I recall we were in the ladies’ room, believe it or not, right after class when my classmates and I noticed how surprisingly tired we were after the three-hour session of “Mapping the Creative Economy” course last Friday. We were laughing about the lazy state we have reached knowing that we did nothing that morning but sit down and play with LEGO® SERIOUS PLAY® throughout the entire session. But wait a moment; I am not a lazy person. On the contrary, I am one of those annoyingly bubbly, hyperactive people who are always either multi-tasking or constantly on the move. So, why was I that exhausted? It was at that moment that I understood the importance of that session and how mind-challenging, fruitful and by consequence, somewhat mentally-exhausting it was for all of us.
However, before I reveal these connections to you, let us rewind a bit and focus on the purpose of last week’s session. In fact, last Friday marked our first official session in the course after Induction. Hence, the purpose of that session was to introduce us to the course and help us understand what “Mapping the Creative Industries” is and why it is so important. Interestingly, we had to read two valuable reports and watch three inspirational videos prior to attending last week’s session. Below is a summary of the main points raised in each one of them:
1. “Defining the Creative Industries” [http://goo.gl/Es0MPK] which forms Chapter 4 of “The Staying Ahead: The Economic Performance of the UK’s Creative Industries” document by the Work Foundation, provides a definition of the creative industries by analyzing its nature and examining its similarities and distinct characteristics, such as the challenges these industries face, their expressive and functional value, as well as, their contribution to the economy and society –all of which allow these industries to share membership of the same group.

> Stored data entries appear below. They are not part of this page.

(** [C29] Serialization always terminates with the status of the documentation: the in-place
    sort finds exactly the lists in which a page address occurs twice; and on every
    failure the output is unchanged. *)
Theorem serialize_status a c :
  contents_ok a c -> 0 <= payloadBytes (layout a) ->
  exists out s, serializeRadix3 a c = Some (reference_status a c, out, s) /\
    (reference_status a c <> Ok -> out = outputData c).
Proof.
  intros Hc H0. destruct (serialize_spec a c Hc H0) as [s E]. eexists _, s. split; [exact E|].
  intros Hn. by rewrite decide_False.
Qed.

(** * The table *)

Section Table.
#[local] Open Scope nat_scope.
Context (a : SerializeArguments) (c : Contents) (P1 P2 P3 : nat).
Context (Had : admitted a (Z.of_nat P1) (Z.of_nat P2) (Z.of_nat P3)) (Hco : contents_ok a c).

Notation size := (length (payloadData c)).
Notation tables := (1 + P1 + P2).

Definition zeroed : list Z := for_range 0 (tables * 4096) (fun i out => <[i := 0%Z]> out) (outputData c).
Definition rooted : list Z := write_level 0 P1 (fun i => tableAddresses c !!! (1 + i)) zeroed.
Definition leveled : list Z := write_level 4096 P2 (fun i => tableAddresses c !!! (1 + P1 + i)) rooted.
Definition linked : list Z := write_level ((1 + P1) * 4096) P3 (fun i => payloadAddresses c !!! i) leveled.
Definition loaded : list Z :=
  for_range 0 size (fun i out => <[tables * 4096 + i := payloadData c !!! i]> out) linked.

Lemma populate_eq : populate a c =
  for_range (tables * 4096 + size) ((tables + P3) * 4096) (fun i out => <[i := 0%Z]> out) loaded.
Proof.
  destruct Had as [El _ _ Ep _ _ _], Hco as [_ _ Cd _ _ _]. unfold populate. rewrite El. cbn [layout_of byteOffset pageCount tableBytes allocationBytes].
  assert (Esz : Z.to_nat (payloadSize a) = size) by lia. rewrite Esz, Ep, !Nat2Z.id. unfold loaded, linked, leveled, rooted, zeroed.
  cbn [lookup_total list_lookup_total].
  replace (Z.to_nat ((1 + Z.of_nat P1 + Z.of_nat P2) * 4096)) with (tables * 4096) by lia.
  replace (Z.to_nat ((1 + Z.of_nat P1 + Z.of_nat P2 + Z.of_nat P3) * 4096)) with ((tables + P3) * 4096) by lia.
  replace (Z.to_nat ((1 + Z.of_nat P1) * 4096)) with ((1 + P1) * 4096) by lia.
  rewrite for_range_two. cbn [lookup_total list_lookup_total]. rewrite !Nat2Z.id. unfold RadixPageBytes.
  rewrite Z.div_mul by lia. change (4096 / 4096)%Z with 1%Z. change (Z.to_nat 0) with 0. change (Z.to_nat 1) with 1.
  replace (Z.to_nat (1 + Z.of_nat P1)) with (1 + P1) by lia.
  replace (Z.to_nat 4096) with 4096 by lia. done.
Qed.

(** The sizes of the stages. *)
Lemma stage_lengths :
  (tables + P3) * 4096 <= length (outputData c) /\ length zeroed = length (outputData c) /\
  length rooted = length (outputData c) /\ length leveled = length (outputData c) /\
  length linked = length (outputData c) /\ length loaded = length (outputData c).
Proof.
  destruct Had as [_ _ _ _ _ Ao _], Hco as [_ _ _ Co _ _].
  assert (length zeroed = length (outputData c)) as E0 by (apply (store_range 0); lia).
  assert (length rooted = length (outputData c)) as E1 by (rewrite <- E0; apply write_level_spec).
  assert (length leveled = length (outputData c)) as E2 by (rewrite <- E1; apply write_level_spec).
  assert (length linked = length (outputData c)) as E3 by (rewrite <- E2; apply write_level_spec).
  split; [lia|]. split; [exact E0|]. split; [exact E1|]. split; [exact E2|]. split; [exact E3|].
  rewrite <- E3. apply store_range. lia.
Qed.
Lemma decides_extract :
  decides (extract container selection limits out_address)
    (accepted container selection limits out_address).
Proof.
  unfold extract.
  eapply decides_stage; [apply decides_arguments|intros v []; by exists tt|]. intros [] Ha.
  pose proof (length_fits Ha) as Hlen. cbv zeta.
  eapply decides_stage; [by apply decides_header|intros v []; by eexists|]. intros h [Hh ->].
  pose proof (proj1 (proj1 (ho_count _ _ Hh))) as Hc. pose proof (proj1 (ho_table _ _ Hh)) as Hin.
  pose proof (tables_range c Hbytes) as (Hto & _ & _). unfold inside in Hin.
  change (h_sections (header_of c)) with (table_of c).
  eapply decides_stage; [apply decides_zero; [lia|]|intros v []; by exists tt|].
  { cbn [table_of r_offset r_size] in *. unfold count_of in Hc.
    change (Z.of_nat (Z.to_nat SectionHeaderBytes)) with 64. lia. }
  intros [] Hz.
  eapply decides_stage; [by apply decides_strings|intros v []; by eexists|]. intros strs [Hs ->].
  eapply decides_stage; [eapply decides_sections; done || (cbn [header_of h_count]; lia)| |].
  { intros v Hv. eexists. split; [|done]. apply (su_sections (accepted_surveyed v Hv)). }
  intros sel [Hall ->]. cbn [header_of h_count] in Hall |- *. rewrite found_four.
  assert (Hsu : surveyed) by by split.
  assert (Hmiss : (forall v, ~ accepted container selection limits out_address v) ->
    decides (Return MissingSection) (accepted container selection limits out_address)) by by split.
  pose proof (fun t Ht => found_cases c t targets Hbytes Ht Hc Hall) as Hcases.
  destruct (Hcases versionName ltac:(set_solver)) as [(i1 & S1 & ->)|[Hn ->]].
  2: { apply Hmiss. intros v [_ _ _ _ _ _ (i & _ & _ & _ & Hi & _)]. by apply (Hn i). }
  destruct (Hcases imageName ltac:(set_solver)) as [(i2 & S2 & ->)|[Hn ->]].
  2: { apply Hmiss. intros v [_ _ _ _ _ _ (_ & i & _ & _ & _ & Hi & _)]. by apply (Hn i). }
  destruct (Hcases (contents (signatureSectionName selection)) ltac:(set_solver))
    as [(i3 & S3 & ->)|[Hn ->]].
  2: { apply Hmiss. intros v [_ _ _ _ _ _ (_ & _ & i & _ & _ & _ & Hi & _)]. by apply (Hn i). }
  destruct (Hcases noteName ltac:(set_solver)) as [(i4 & S4 & ->)|[Hn ->]].
  2: { apply Hmiss. intros v [_ _ _ _ _ _ (_ & _ & _ & i & _ & _ & _ & Hi & _)]. by apply (Hn i). }
  by apply decides_views.
Qed.

(** Sections of different names share no byte, nor do their views. *)
Lemma views_apart t t' i j :
  surveyed -> selects c t i -> selects c t' j -> t <> t' ->
  views_disjoint (section_view container i) (section_view container j).
Proof.
  intros Hs Si Sj Ht. destruct (selects_inside t i Hs Si) as (? & ? & _).
  destruct (selects_inside t' j Hs Sj) as (? & ? & _).
  assert (Hap : apart (range (sect c i)) (range (sect c j)) \/ apart (range (sect c j)) (range (sect c i))).
  { destruct Si as [Hi Hni [Hsi _] _], Sj as [Hj Hnj [Hsj _] _].
    destruct (Z.lt_trichotomy i j) as [Hl|[<-|Hl]].
    - right. apply (surveyed_distinct j i Hs); done || lia.
    - by destruct Ht; eapply named_unique.
    - left. apply (surveyed_distinct i j Hs); done || lia. }
  unfold views_disjoint, section_view, apart in *. cbn [range r_offset r_size v_data v_size] in *. lia.
Qed.

Lemma accepted_safe v : accepted container selection limits out_address v -> views_safe container v.
Proof.
  intros Hv. pose proof (accepted_surveyed v Hv) as Hs.
  destruct (ac_views _ _ _ _ _ Hv) as (i1 & i2 & i3 & i4 & S1 & S2 & S3 & S4 & _ & ->).
  destruct (ao_prefix _ _ _ _ (su_arguments Hs)) as (chip & He & _).
  assert (Hin : forall t i, selects c t i -> view_inside container (section_view container i)).
  { intros t i Hi. destruct (selects_inside t i Hs Hi) as (? & ? & ?).
    unfold view_inside, section_view, size. cbn [v_data v_size]. lia. }
  split; unfold views; cbn [version image signature buildIdNote].
  - rewrite !Forall_cons, Forall_nil. split_and!; eauto.
  - repeat apply FOP_cons; try apply FOP_nil; rewrite ?Forall_cons, ?Forall_nil;
      split_and?; try done; (eapply views_apart; [done|eassumption|eassumption|]); try done; by rewrite He.
Qed.
End Parser.

(** [C28] [extractFirmwareImage] decides whether a container is well-formed: on any bytes,
    with any arguments, it returns without reading outside the container; it returns [Ok]
    exactly when the declarative description [accepted] of the format holds (header,
    tables and sections inside the file and mutually disjoint, names terminated and not
    repeated, alignments powers of two, the four required sections present, stored,
    non-empty and not compressed, the version section equal to the release with its NUL),
    with the views of those sections, which lie in the container and share no byte; and
    on every failure the output is unchanged. *)
Theorem extractFirmwareImage_decides (container : Buffer) (selection : FirmwareSelection)
    (limits : FirmwareParseLimits) (out_address : Z) (out : FirmwareImageView) :
  bytes (contents container) -> 0 <= data container ->
  exists status out',
    extractFirmwareImage container selection limits out_address out = Some (status, out') /\
    ((status = Ok /\ accepted container selection limits out_address out' /\ views_safe container out') \/
     (status <> Ok /\ out' = out /\ forall v, ~ accepted container selection limits out_address v)).
Proof.
  intros Hb Hd. pose proof (decides_extract container selection limits out_address Hb Hd) as H.
  unfold extractFirmwareImage. destruct (extract _ _ _ _) as [|e|v]; cbn in H; [done| |].
  - exists e, out. split; [done|]. right. destruct H. done.
  - exists Ok, v. split; [done|]. left. assert (Hv : accepted container selection limits out_address v) by by apply H.
    split_and!; [done|done|]. by eapply accepted_safe.
Qed.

2. “A Dynamic Mapping of the UK’s Creative Industries” [http://goo.gl/TfHiW4] released back in 2008 by the London-based innovation think tank Nesta provides a much closer look at the Creative Industries and argues that the UK Department of Culture, Media and Sport (DCMS) classification of the creative industries is inconsistent because it separates the creative industries “from important codes with high creative intensity that account for large amounts of employment.” The report also shows that the creative industries do not rely, either wholly or solely, on traditional content or ICT (Information and Communication Technologies) activities alone. Instead, the report stresses that owing to the new economic phenomenon that has emerged we are now witnessing “a parallel application, within single industries, of ICT and other creative skills together”. Consequently, any attempt to “separate ICT from other creative work or to reduce the creative industries either to an offshoot of content production, or for that matter a branch of the software industry,” according to Nesta, “ will not succeed”.
3. Two YouTube videos [http://goo.gl/IydCJ0] and [http://goo.gl/PGhmCm] by Sir Ken Robinson that tackle the subject of education and creativity and call for an urgent change in the current educational paradigm. Throughout the videos, Robinson makes a profoundly moving case for creating an education program that nurtures rather than undermines creativity. He defines creativity as the process of “creating something original and useful.” He also believes that the dominant approaches to education which date back to the cultural age of Enlightenment, and unfortunately continue to operate nowadays, tend to suppress people’s creativity and make them feel marginalized by their own education rather than allowing them to discover their own talents. Robinson also notes “that every country on earth is currently rethinking and reforming its public education”. However, these countries are falling in the fatal mistake of trying to meet the future by doing exactly what they used to do in the past— alienating along the way millions of kids who no longer see the point of going to school. Interestingly, in the face of the digitization we are witnessing nowadays, a lot of kids are being distracted by current technologies. Hence, the need to move away from traditional curricula and standardization tests present in the current paradigm. The videos conclude with three important key messages: We have to think differently about human capacity; We have to acknowledge the fact that great learning happens mostly in groups; There is an urgent need to reform the habits of learning institutions as well as the habitats they occupy.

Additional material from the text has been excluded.